Puerto Rico’s non-voting representative in Congress, House Delegate Jenniffer González-Colón, recently introduced two House bills that would allow Puerto Rico to become the 51st American state — one before Hurricane Maria hit, and the other last summer.

The Puerto Rico Admission Act would create a task force to immediately start the process of transitioning Puerto Rico into a US state, which would happen by January 1, 2021. The latest bill has 53 Republican and Democratic co-sponsors. While it’s still far from becoming a reality (there’s the question about whether or not most Puerto Ricans even want statehood), Americans on the US mainland are more supportive of the idea than ever.

Two out of three Americans living outside of Puerto Rico say they’re in favor of admitting the island as a US state, according to a June Gallup poll.

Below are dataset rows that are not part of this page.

(** * Further properties of the code *)

(** ** Attaching to a file *)

Lemma bind_Throw {A B} (c : M A) (k : A -> M B) a e a' :
  bind c k a = Throw e a' ->
  c a = Throw e a' \/ exists x a1, c a = Ret x a1 /\ k x a1 = Throw e a'.
Proof.
  unfold bind. destruct (c a) as [x a1| |]; [eauto | | done].
  intros; simplify_eq; auto.
Qed.

Lemma realm_assert_Throw c a e a' : realm_assert c a = Throw e a' -> False.
Proof. destruct c; simpl; unfold ret; intros; simplify_eq. Qed.

Lemma throw_if_Throw c e0 a e a' :
  throw_if c e0 a = Throw e a' -> c = true /\ e = e0 /\ a' = a.
Proof. destruct c; simpl; unfold ret, throw; intros; simplify_eq; done. Qed.

(** Running a sequence step by step. *)
Lemma bind_ret {A B} (x : A) (k : A -> M B) a : bind (ret x) k a = k x a.
Proof. reflexivity. Qed.
Lemma bind_gets {A B} (f : SlabAlloc -> A) (k : A -> M B) a :
  bind (gets f) k a = k (f a) a.
Proof. reflexivity. Qed.
Lemma bind_modify {B} (f : SlabAlloc -> SlabAlloc) (k : unit -> M B) a :
  bind (modify f) k a = k tt (f a).
Proof. reflexivity. Qed.
Lemma bind_assert_true {B} (k : unit -> M B) a :
  bind (realm_assert true) k a = k tt a.
Proof. reflexivity. Qed.
Lemma bind_throw_if_false {B} e (k : unit -> M B) a :
  bind (throw_if false e) k a = k tt a.
Proof. reflexivity. Qed.
Lemma bind_throw_if_true {B} e (k : unit -> M B) a :
  bind (throw_if true e) k a = Throw e a.
Proof. reflexivity. Qed.
Lemma bind_throw {A B} e (k : A -> M B) a : bind (throw e) k a = Throw e a.
Proof. reflexivity. Qed.
Lemma bind_assoc {A B C} (c : M A) (k : A -> M B) (h : B -> M C) a :
  bind (bind c k) h a = bind c (fun x => bind (k x) h) a.
Proof. unfold bind. by destruct (c a). Qed.
Lemma bind_eq {A B} (c : M A) (k : A -> M B) a x a1 :
  c a = Ret x a1 -> bind c k a = k x a1.
Proof. unfold bind. by intros ->. Qed.

Ltac step :=
  repeat (progress
    rewrite ?bind_gets, ?bind_modify, ?bind_assert_true, ?bind_throw_if_false,
      ?bind_throw_if_true, ?bind_throw, ?bind_ret).

Ltac monad_inv_throw :=
  repeat (match goal with
  | H : bind _ _ _ = Ret _ _ |- _ => apply bind_Ret in H as (? & ? & ? & ?)
  | H : bind _ _ _ = Throw _ _ |- _ =>
      apply bind_Throw in H as [? | (? & ? & ? & ?)]
  | H : realm_assert _ _ = Ret _ _ |- _ => apply realm_assert_Ret in H as [? ?]
  | H : realm_assert _ _ = Throw _ _ |- _ =>
      exfalso; exact (realm_assert_Throw _ _ _ _ H)
  | H : throw_if _ _ _ = Ret _ _ |- _ => apply throw_if_Ret in H as [? ?]
  | H : throw_if _ _ _ = Throw _ _ |- _ =>
      apply throw_if_Throw in H as (? & ? & ?)
  | H : modify _ _ = _ |- _ => unfold modify in H
  | H : gets _ _ = _ |- _ => unfold gets in H
  | H : ret _ _ = _ |- _ => unfold ret in H
  | H : throw _ _ = _ |- _ => unfold throw in H
  | H : (if ?c then _ else _) _ = _ |- _ => destruct c eqn:?
  | H : (match ?c with Some _ => _ | None => _ end) _ = _ |- _ =>
      destruct c eqn:?
  end; simplify_eq).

But nothing has moved forward since, and the scandals could weaken support for the pro-statehood party in 2020. A key challenge may come from San Juan’s mayor, Carmen Yulín Cruz, who gained fame and notoriety in the aftermath of Hurricane Maria for her harsh criticism of the Trump administration’s response. She is reportedly weighing a run for governor as part of the Popular Democratic Party, which wants Puerto Rico to remain a US territory. But her party has had its own share of corruption scandals too.

Ríos, the Senate majority leader and member of the pro-statehood party, insists that the government corruption is not systemic. Instead, he said Congress will focus on rooting out the bad apples and filling the empty positions with other members of their party.

“We have talent to spare to reinvent ourselves and maintain stability,” he said Sunday on CNN en Español.

So far, that stability is nowhere to be seen. However, Rosselló’s resignation is an important step to regain the public trust, and could signal the start of much-needed reforms to fix decades of entrenched political corruption.